* Saved entries
■ ■ ■ ■ ■

(* ===== verification/GroupCommit.v ===== *)
(** * Concurrent writers and group commit

    The interleavings of [DurableStorage::Set] and [DurableStorage::Delete]
    ([src/persistence/durable_storage.cpp]) on one store. A thread's step is what it
    does between acquiring a mutex and releasing it or waiting on a condition variable:
    the append, the entry of [WalWriter::Sync], the wake-ups of a follower and of the
    batch leader, the apply, and the notification after it. A thread that waits without a
    time limit is asleep until another thread notifies its condition variable or it wakes
    up spuriously; then it evaluates its predicate again. *)

From Stdlib Require Import Strings.String.
From S2P Require Import Prelude Common BigEndian Crc32 Os WalRecord ShardedKV WalWriter DurableStorage.

Inductive WOp :=
| WSet (key value : bytes)
| WDelete (key : bytes).

(** Where a thread is. The index is the one [Append] gave to its record. [awake]: the
    thread is about to lock the mutex and evaluate the predicate of its [wait]; otherwise
    it sleeps on the condition variable. *)
Inductive Pc :=
| PStart
| PAppended (index : Z)                (** appended, about to call [Sync] *)
| PFollow (index : Z) (awake : bool)   (** in [cv_->wait], for the leader's flush *)
| PLead (index observed : Z)           (** the batch leader, in [cv_->wait_until] *)
| PSynced (index : Z) (awake : bool)   (** in [apply_cv_->wait], for its turn to apply *)
| PNotify (index : Z) (answer : Status) (** applied, about to call [apply_cv_->notify_all] *)
| PApplied (index : Z) (answer : Status)
| PFailed (answer : Status).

■ ■ ■ ■ ■

* Instructions for the task
Above are the records; print exactly the lines from the line with "(** Where a" to the line with "leader's flush *)", including both, and nothing else.

* Written answer
(** Where a thread is. The index is the one [Append] gave to its record. [awake]: the
    thread is about to lock the mutex and evaluate the predicate of its [wait]; otherwise
    it sleeps on the condition variable. *)
Inductive Pc :=
| PStart
| PAppended (index : Z)                (** appended, about to call [Sync] *)
| PFollow (index : Z) (awake : bool)   (** in [cv_->wait], for the leader's flush *)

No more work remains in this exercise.